# Source material
(* ===== verification/ApcSerializer.v ===== *)
(** Message serializer of the Manager-APC connection (APInterface/APCSerializer.cpp).

    [prepMsg] builds a message in a caller's buffer, [dataReceived] cuts the TCP
    byte stream back into messages.  The handler behind [ISerRxHandler] is a
    parameter of the receiving side: a state [H] and a function that returns
    the error code of [messageReceived].  A write outside the input buffer is
    [None]; the invariant [ser_wf] rules it out. *)
From stdpp Require Import base numbers list option strings.
From Stdlib Require Import ZArith Lia.
From S2P Require Import Prelude Common ApcProto.

Local Open Scope Z_scope.

(** ** Conversion between host and network order *)

(** [bufferCast_p]: whether the payload holds the message type. *)
Definition bufferCast_p (l : layout) (size : nat) : bool := (sizeof l <=? size)%nat.

Definition conv_S (c : converttype_t) (l : layout) (f : string) (p : list Z) : list Z :=
  set_fld l f (CONVERT_S c (fld l f p)) p.
Definition conv_L (c : converttype_t) (l : layout) (f : string) (p : list Z) : list Z :=
  set_fld l f (CONVERT_L c (fld l f p)) p.
Definition conv_LL (c : converttype_t) (l : layout) (f : string) (p : list Z) : list Z :=
  set_fld l f (CONVERT_LL c (fld l f p)) p.

(** [payload] is the [size] bytes of the message after its header. *)
Definition convert (c : converttype_t) (msgType : Z) (payload : list Z) : apc_error_t * list Z :=
  let size := length payload in
  if msgType =? APC_NET_TX then
    if bufferCast_p apc_msg_net_tx_s size then
      let p := conv_S c apc_msg_net_tx_s "txDoneId" payload in
      let p := conv_L c apc_msg_net_tx_s "slot" p in
      let p := conv_S c apc_msg_net_tx_s "dst" p in
      (APC_OK, p)
    else (APC_ERR_SIZE, payload)
  else if msgType =? APC_NET_TXDONE then
    if bufferCast_p apc_msg_net_txdone_s size then
      (APC_OK, conv_S c apc_msg_net_txdone_s "txDoneId" payload)
    else (APC_ERR_SIZE, payload)
  else if msgType =? APC_TIME_MAP then
    if bufferCast_p apc_msg_timemap_s size then
      let p := conv_LL c apc_msg_timemap_s "utcSeconds" payload in
      let p := conv_L c apc_msg_timemap_s "utcMicroseconds" p in
      let p := conv_LL c apc_msg_timemap_s "asn" p in
      let p := conv_S c apc_msg_timemap_s "asnOffset" p in
      (APC_OK, p)
    else (APC_ERR_SIZE, payload)
  else if msgType =? APC_CONNECT then
    if bufferCast_p apc_msg_connect_s size then
      let p := conv_L c apc_msg_connect_s "flags" payload in
      let p := conv_L c apc_msg_connect_s "sesId" p in
      let p := conv_L c apc_msg_connect_s "netId" p in
      (APC_OK, p)
    else (APC_ERR_SIZE, payload)
  else (APC_OK, payload).

(** ** Transmit side *)

(** The header fields, written one by one over the front of the buffer. *)
Definition writeHdr (msg : list Z) (type flags mySeq yourSeq length : Z) : list Z :=
  let m := set_fld apc_hdr_s "cookie" APC_COOKIE msg in
  let m := set_fld apc_hdr_s "flags" flags m in
  let m := set_fld apc_hdr_s "type" type m in
  let m := set_fld apc_hdr_s "mySeq" (htonl mySeq) m in
  let m := set_fld apc_hdr_s "yourSeq" (htonl yourSeq) m in
  set_fld apc_hdr_s "length" (htons length) m.

Definition overwrite (off : nat) (bs m : list Z) : list Z :=
  take off m ++ bs ++ drop (off + length bs) m.

Definition prepMsg (msg : list Z) (maxSize : nat) (type flags mySeq yourSeq : Z)
    (payload1 payload2 : list Z) : apc_error_t * nat * list Z :=
  let fullSize := (length payload1 + length payload2)%nat in
  let msgSize := (fullSize + sizeof apc_hdr_s)%nat in
  if (maxSize <? msgSize)%nat then (APC_ERR_SIZE, msgSize, msg)
  else
    let m := writeHdr msg type flags mySeq yourSeq (u16 (Z.of_nat fullSize)) in
    let m := overwrite (sizeof apc_hdr_s) payload1 m in
    let m := overwrite (sizeof apc_hdr_s + length payload1) payload2 m in
    let '(res, p) := convert HOST_TO_NET type (take fullSize (drop (sizeof apc_hdr_s) m)) in
    (res, msgSize, overwrite (sizeof apc_hdr_s) p m).

(** ** Receive side *)
Record CAPCSerializer : Set := mkSerializer {
  m_inpBuf : list Z;
  m_inpNumReceived : nat;
  m_inpNumExpected : nat
}.

Definition newCAPCSerializer (maxMsgSize : nat) : CAPCSerializer :=
  mkSerializer (replicate maxMsgSize 0) 0 (sizeof apc_hdr_s).

(** A message as [messageReceived] gets it, in host byte order. *)
Record rxmsg : Set := mkRxMsg {
  rx_type : Z;
  rx_flags : Z;
  rx_mySeq : Z;
  rx_yourSeq : Z;
  rx_payload : list Z
}.

(** The [memcpy] into [m_inpBuf], and the number of bytes it took. *)
Definition fillInpBuf_p (s : CAPCSerializer) (data : list Z) : option (CAPCSerializer * nat) :=
  let len := (m_inpNumExpected s - m_inpNumReceived s)%nat in
  let len := if (length data <? len)%nat then length data else len in
  if (m_inpNumReceived s + len <=? length (m_inpBuf s))%nat
  then Some (mkSerializer (overwrite (m_inpNumReceived s) (take len data) (m_inpBuf s))
                          (m_inpNumReceived s + len) (m_inpNumExpected s), len)
  else None.

Definition set_expected (s : CAPCSerializer) (n : nat) : CAPCSerializer :=
  mkSerializer (m_inpBuf s) (m_inpNumReceived s) n.
Definition set_buf (s : CAPCSerializer) (b : list Z) : CAPCSerializer :=
  mkSerializer b (m_inpNumReceived s) (m_inpNumExpected s).
Definition next_msg (s : CAPCSerializer) : CAPCSerializer :=
  mkSerializer (m_inpBuf s) 0 (sizeof apc_hdr_s).

Section Receive.
Context {H : Type} (messageReceived : rxmsg -> H -> H * apc_error_t).

(** A complete message: convert its payload in place and hand it over. *)
Definition deliver (s : CAPCSerializer) (h : H) : CAPCSerializer * H * apc_error_t :=
  let buf := m_inpBuf s in
  let size := (m_inpNumReceived s - sizeof apc_hdr_s)%nat in
  let type := fld apc_hdr_s "type" buf in
  let '(res, p) := convert NET_TO_HOST type (take size (drop (sizeof apc_hdr_s) buf)) in
  let buf := overwrite (sizeof apc_hdr_s) p buf in
  let '(h, res) :=
    if decide (res = APC_OK) then
      messageReceived (mkRxMsg type (fld apc_hdr_s "flags" buf)
                               (ntohl (fld apc_hdr_s "mySeq" buf))
                               (ntohl (fld apc_hdr_s "yourSeq" buf)) p) h
    else (h, res) in
  (next_msg (set_buf s buf), h, res).
(* ===== verification/ApcCache.v ===== *)
(** Cache of unconfirmed output packets (APInterface/APCCache.cpp, APCCache.h).

    A ring of packets that the client replays after a reconnection.  The
    abstract contract is a queue: [pending] is what was sent and not confirmed,
    oldest first.  The invariant [cache_inv] relates the ring to the complete
    history of packets. *)
From stdpp Require Import base numbers list option strings.
From Stdlib Require Import ZArith Lia.
From S2P Require Import Prelude Common ApcProto ApcSerializer.

Local Open Scope Z_scope.

(** ** Data *)
Record apc_cache_pkt_s : Set := mkPkt {
  m_seqNumb : Z;
  m_type : Z;
  m_size : Z;
  m_payload : list Z
}.

Record CAPCCache : Set := mkCache {
  m_outpkts : list apc_cache_pkt_s;
  m_lastSentSeqNum : Z;
  m_numPackets : Z;
  m_pos : Z;
  m_getNextSeqNum : Z
}.

Definition clear (c : CAPCCache) : CAPCCache := mkCache (m_outpkts c) 0 0 0 0.

Definition newCAPCCache (cacheSize : nat) : CAPCCache :=
  clear (mkCache (replicate cacheSize (mkPkt 0 0 0 (replicate APC_MAX_MSG_SIZE 0))) 0 0 0 0).

Definition getLastSent (c : CAPCCache) : Z := u32 (m_lastSentSeqNum c).
Definition getNumCachedPkts (c : CAPCCache) : Z := m_numPackets c.
Definition getCacheSize (c : CAPCCache) : Z := Z.of_nat (length (m_outpkts c)).

(** ** Operations *)

(** The result is the cache, the error code and what was written to [*pSeqNum]
    ([None]: left as it was).  [None] as a whole is an access outside the ring. *)
Definition addPacket (type : Z) (p1 p2 : list Z) (c : CAPCCache)
  : option (CAPCCache * apc_error_t * option Z) :=
  let s1 := Z.of_nat (length p1) in
  let s2 := Z.of_nat (length p2) in
  if Z.of_nat APC_MAX_MSG_SIZE <? u32 (s1 + s2) then Some (c, APC_ERR_SIZE, None)
  else
    pkt ← m_outpkts c !! Z.to_nat (m_pos c);
    let payload := overwrite 0 p1 (m_payload pkt) in
    let payload := overwrite (length p1) p2 payload in
    let last := u64 (m_lastSentSeqNum c + 1) in
    let seq := u32 (s32 last) in
    let pkt := mkPkt seq type (u32 (s1 + s2)) payload in
    let out := <[Z.to_nat (m_pos c) := pkt]> (m_outpkts c) in
    let pos := u32 (m_pos c + 1) in
    let pos := if Z.of_nat (length out) <=? pos then 0 else pos in
    let c := mkCache out last (m_numPackets c) pos (m_getNextSeqNum c) in
    if Z.of_nat (length out) <=? m_numPackets c then Some (c, APC_ERR_OUTBUFOVERFLOW, Some seq)
    else Some (mkCache out last (u32 (m_numPackets c + 1)) pos (m_getNextSeqNum c), APC_OK, Some seq).
(** [sendData] on every branch, when a buffer is free or nothing frees one
    while it waits. Before the handshake only CONNECT and keep-alive messages
    leave; without a buffer it fails and writes nothing; when serialization fails
    the pool is as before; on success exactly one write is started, from the
    current buffer, with the message of [prepMsg] that reports the last sequence number
    received, which is then the last one reported. When the socket call throws,
    the buffer stays allocated although no write is pending. *)
Theorem sendData_spec env c type flags mySeq p1 p2 :
  bufs_ok c -> (m_numFreeOutBuf c = 0 -> e_waits env = []) ->
  let '(c', t, res) := sendData env type flags mySeq p1 p2 c in
  let i := m_curFreeBufIdx c in
  let '(e, n, m) := prepMsg (m_outbufs c !!! Z.to_nat i) APC_MAX_MSG_SIZE type flags mySeq
                            (m_lastReceivedSeqNum c) p1 p2 in
  if negb (send_open c type) then c' = c /\ t = [] /\ res = APC_ERR_NOTCONNECT
  else if decide (m_numFreeOutBuf c = 0) then
    t = [] /\ res = APC_ERR_OUTBUFOVERFLOW /\ m_numFreeOutBuf c' = 0
  else if decide (e = APC_OK) then
    if e_writeThrows env then
      t = [] /\ res = APC_ERR_ASYNC_OPERATION /\ m_numFreeOutBuf c' = m_numFreeOutBuf c - 1
    else
      t = [EvWrite i (take n m)] /\ res = APC_OK /\ m_numFreeOutBuf c' = m_numFreeOutBuf c - 1 /\
      m_curFreeBufIdx c' = (i + 1) mod 2 /\
      m_lastReportedSeqNum c' = m_lastReceivedSeqNum c /\ m_lastReceivedSeqNum c' = m_lastReceivedSeqNum c
  else
    t = [] /\ res = APC_ERR_PKTSERIALIZATION /\ m_numFreeOutBuf c' = m_numFreeOutBuf c /\
    m_curFreeBufIdx c' = i.
Proof.
  intros Hb Hw. destruct (send_open c type) eqn:Ho.
  2: { unfold sendData. runM.
       assert (negb (m_isWorking c) || negb (m_isConnected c) && (negb (type =? APC_CONNECT) && negb (type =? APC_KA)) = true) as ->
         by (unfold send_open in Ho; destruct (m_isWorking c), (m_isConnected c), (type =? APC_CONNECT), (type =? APC_KA); done).
       by destruct (prepMsg _ _ _ _ _ _ _ _) as [[e n] m]. }
  cbn [negb]. destruct (decide (m_numFreeOutBuf c = 0)) as [Hz|Hnz].
  - unfold sendData, getFreeBuf_p. runM.
    assert (negb (m_isWorking c) || negb (m_isConnected c) && (negb (type =? APC_CONNECT) && negb (type =? APC_KA)) = false) as ->
      by (unfold send_open in Ho; destruct (m_isWorking c), (m_isConnected c), (type =? APC_CONNECT), (type =? APC_KA); done).
    rewrite (Hw Hz). assert (waitFree [] false c = c) as -> by (cbn [waitFree]; by destruct (_ && _)).
    rewrite Hz. cbn. by destruct (prepMsg _ _ _ _ _ _ _ _) as [[e n] m].
  - pose proof (sendData_open env c type flags mySeq p1 p2 Ho Hnz) as Hs. cbv zeta in Hs.
    destruct (prepMsg _ _ _ _ _ _ _ _) as [[e n] m]. rewrite Hs. clear Hs.
    destruct Hb as [Hf Hm Hi _ _]. unfold APC_NUM_OUT_BUFS in *.
    assert (E1 : m_numFreeOutBuf (takeBuf c) = m_numFreeOutBuf c - 1).
    { unfold takeBuf. cbv zeta. destruct (_ <? _); cbn [m_numFreeOutBuf upd]; rewrite u32_small; lia. }
    assert (E2 : m_curFreeBufIdx (takeBuf c) = (m_curFreeBufIdx c + 1) mod 2).
    { unfold takeBuf. cbv zeta. destruct (_ <? _); cbn [m_curFreeBufIdx upd]; by apply idx_next. }
    assert (E3 : m_lastReceivedSeqNum (takeBuf c) = m_lastReceivedSeqNum c)
      by (unfold takeBuf; cbv zeta; by destruct (_ <? _)).
    destruct (decide (e = APC_OK)) as [->|Hne].
    + rewrite bool_decide_true by done. cbn [negb]. destruct (e_writeThrows env); split_and!; done.
    + rewrite bool_decide_false by done. cbn [negb]. split; [done|]. split; [done|].
      unfold returnBuf_p, st_of. rewrite run_bind.
      unfold incrNumFreeBuf_p, modify, st_of, res_of. cbn [fst snd m_numFreeOutBuf m_curFreeBufIdx upd].
      rewrite E1. unfold APC_NUM_OUT_BUFS.
      destruct (Z.ltb_spec (m_numFreeOutBuf c - 1) (Z.of_nat 2)); [|lia].
      cbn [m_numFreeOutBuf m_curFreeBufIdx upd]. rewrite ?E1, E2, (u32_small (_ - 1 + 1)) by lia.
      split; [lia|].
      destruct (Z.eqb_spec ((m_curFreeBufIdx c + 1) mod 2) 0); rewrite u32_small; dlia.
Qed.

Definition demo : CAPCConnector :=
  createConnection (mkConnParam [65] 1000 100 5 [49] true) <| m_isWorking := true |>.

Lemma demo_ok : bufs_ok demo.
Proof.
  apply (bufs_ok_upd (createConnection (mkConnParam [65] 1000 100 5 [49] true)));
    [apply createConnection_ok|reflexivity..].
Qed.

Lemma sendData_spec_witness :
  out_of (sendData env0 APC_KA APC_HDR_FLAGS_NOTRACK 0 [] []) demo =
    [EvWrite 0 [126; 126; 126; 126; 1; 0; 0; 0; 0; 0; 0; 0; 0; 9; 0; 0]].
Proof.
  pose proof (sendData_spec env0 demo APC_KA APC_HDR_FLAGS_NOTRACK 0 [] [] demo_ok) as H.
  unfold out_of. destruct (sendData _ _ _ _ _ _ demo) as [[c' t] res].
  assert (E : t = [EvWrite 0 (take 16 (snd (prepMsg (m_outbufs demo !!! 0%nat) APC_MAX_MSG_SIZE APC_KA
      APC_HDR_FLAGS_NOTRACK 0 0 [] [])))])
    by (destruct H as (H & _); [discriminate|exact H]).
  rewrite E. vm_compute. reflexivity.
Defined.



(** Receiving a message. Before the handshake everything but CONNECT,
    DISCONNECT and keep-alive is a protocol error that changes nothing. A
    DISCONNECT asks the caller to stop and notifies nobody. Any other message but CONNECT is
    counted and passed on once, unchanged, and the last received number becomes
    the larger of the two: it never goes back, and 0 (untracked) is ignored. *)
Theorem messageReceived_spec env c m :
  m_pApcNotif c = true -> rx_type m <> APC_CONNECT -> 0 <= rx_mySeq m -> 0 <= m_lastReceivedSeqNum c ->
  let '(c', t, res) := messageReceived env m c in
  if negb (m_isConnected c) && negb (rx_type m =? APC_DISCONNECT) && negb (rx_type m =? APC_KA)
  then c' = c /\ t = [] /\ res = APC_ERR_PROTOCOL
  else
    m_lastReceivedSeqNum c' = Z.max (m_lastReceivedSeqNum c) (rx_mySeq m) /\
    st_numRcvPkt (m_stats c') = u32 (st_numRcvPkt (m_stats c) + 1) /\
    m_isConnected c' = m_isConnected c /\
    if rx_type m =? APC_DISCONNECT then t = [] /\ res = APC_STOP_CONNECTOR
    else res = APC_OK /\
         t = [EvReceived (mkReceived (m_intfId c) (rx_flags m) (rx_mySeq m) (rx_yourSeq m) (rx_type m))
                         (rx_payload m)].
Proof.
  intros Hn Hty%Z.eqb_neq H0 H1. unfold messageReceived, updateLastReceived. runM.
  rewrite Hty, Hn. cbn [negb andb]. rewrite andb_true_r.
  destruct (negb (m_isConnected c) && negb (rx_type m =? APC_DISCONNECT) && negb (rx_type m =? APC_KA)); [done|].
  destruct (rx_type m =? APC_DISCONNECT);
    cbn [m_lastReceivedSeqNum m_stats m_isConnected upd app];
    destruct (Z.ltb_spec (m_lastReceivedSeqNum c) (rx_mySeq m));
    cbn [m_lastReceivedSeqNum m_stats m_isConnected st_numRcvPkt upd]; split_and!; (done || lia).
Qed.

Lemma messageReceived_spec_witness :
  messageReceived env0 (mkRxMsg APC_NET_TX 0 7 3 [1]) demo = (demo, [], APC_ERR_PROTOCOL).
Proof.
  pose proof (messageReceived_spec env0 demo (mkRxMsg APC_NET_TX 0 7 3 [1]) eq_refl) as H.
  destruct (messageReceived env0 _ demo) as [[c' t] res].
  destruct H as (-> & -> & ->); [discriminate|cbn; lia|cbn; lia|reflexivity].
Defined.

(** Stopping happens once. Stopping a working connector closes the socket if
    it is open and sends exactly one disconnect notification, with the reason
    given and, after [disconnect], always as a disconnection; the timers are gone. From
    then on stopping again does nothing and nothing can be sent. *)
Theorem stop_once env env' reason reason' fl fl' fin fin' n' c type flags mySeq p1 p2 :
  m_isWorking c = true -> m_pApcNotif c = true -> e_waits env = [] ->
  exists c' n,
    stop env reason fl fin true c =
      (c', (if m_socket_open c then [EvCloseSocket] else []) ++
           [EvDisconnected (mkDisconnected (if m_forceDisconnect c then STOP_FL_DISCONNECT else fl) reason n)],
       tt) /\
    stopped c' /\ stop env' reason' fl' fin' n' c' = (c', [], tt) /\
    sendData env' type flags mySeq p1 p2 c' = (c', [], APC_ERR_NOTCONNECT).
Proof.
  intros Hw Hn He. destruct (stop_run env reason fl fin c Hw Hn He) as (c' & n & Hrun & Hst).
  exists c', n. split; [done|]. split; [done|]. destruct Hst as (Hw' & _).
  split; [unfold stop|unfold sendData]; runM; by rewrite Hw'.
Qed.

Lemma stop_once_witness :
  exists c' n,
    stop env0 APC_STOP_TIMEOUT STOP_FL_OFFLINE true true demo =
      (c', [EvCloseSocket; EvDisconnected (mkDisconnected STOP_FL_OFFLINE APC_STOP_TIMEOUT n)], tt) /\
    stopped c' /\ stop env0 APC_STOP_READ STOP_FL_OFFLINE false true c' = (c', [], tt) /\
    sendData env0 APC_KA 1 0 [] [] c' = (c', [], APC_ERR_NOTCONNECT).
Proof.
  apply (stop_once env0 env0 APC_STOP_TIMEOUT APC_STOP_READ STOP_FL_OFFLINE STOP_FL_OFFLINE true false true demo);
    reflexivity.
Defined.

(** Two messages in a row start two writes on the socket before the first completes: the
    pool has two buffers. *)
Fact writes_overlap :
  let c := createConnection (mkConnParam [] 1000 100 5 [] true) <| m_isWorking := true |> <| m_isConnected := true |> in
  let m := _ ← sendData env0 APC_NET_RX 0 1 [1] []; sendData env0 APC_NET_RX 0 2 [2] [] in
  res_of m c = APC_OK /\ map (fun e => match e with EvWrite buf _ => Some buf | _ => None end) (out_of m c) = [Some 0; Some 1].
Proof. by vm_compute. Qed.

# Problem
Take the listing from its first line to the line containing "if bufferCast_p apc_msg_timemap_s". Reproduce those lines exactly and nothing else.

# Final answer
(* ===== verification/ApcSerializer.v ===== *)
(** Message serializer of the Manager-APC connection (APInterface/APCSerializer.cpp).

    [prepMsg] builds a message in a caller's buffer, [dataReceived] cuts the TCP
    byte stream back into messages.  The handler behind [ISerRxHandler] is a
    parameter of the receiving side: a state [H] and a function that returns
    the error code of [messageReceived].  A write outside the input buffer is
    [None]; the invariant [ser_wf] rules it out. *)
From stdpp Require Import base numbers list option strings.
From Stdlib Require Import ZArith Lia.
From S2P Require Import Prelude Common ApcProto.

Local Open Scope Z_scope.

(** ** Conversion between host and network order *)

(** [bufferCast_p]: whether the payload holds the message type. *)
Definition bufferCast_p (l : layout) (size : nat) : bool := (sizeof l <=? size)%nat.

Definition conv_S (c : converttype_t) (l : layout) (f : string) (p : list Z) : list Z :=
  set_fld l f (CONVERT_S c (fld l f p)) p.
Definition conv_L (c : converttype_t) (l : layout) (f : string) (p : list Z) : list Z :=
  set_fld l f (CONVERT_L c (fld l f p)) p.
Definition conv_LL (c : converttype_t) (l : layout) (f : string) (p : list Z) : list Z :=
  set_fld l f (CONVERT_LL c (fld l f p)) p.

(** [payload] is the [size] bytes of the message after its header. *)
Definition convert (c : converttype_t) (msgType : Z) (payload : list Z) : apc_error_t * list Z :=
  let size := length payload in
  if msgType =? APC_NET_TX then
    if bufferCast_p apc_msg_net_tx_s size then
      let p := conv_S c apc_msg_net_tx_s "txDoneId" payload in
      let p := conv_L c apc_msg_net_tx_s "slot" p in
      let p := conv_S c apc_msg_net_tx_s "dst" p in
      (APC_OK, p)
    else (APC_ERR_SIZE, payload)
  else if msgType =? APC_NET_TXDONE then
    if bufferCast_p apc_msg_net_txdone_s size then
      (APC_OK, conv_S c apc_msg_net_txdone_s "txDoneId" payload)
    else (APC_ERR_SIZE, payload)
  else if msgType =? APC_TIME_MAP then
    if bufferCast_p apc_msg_timemap_s size then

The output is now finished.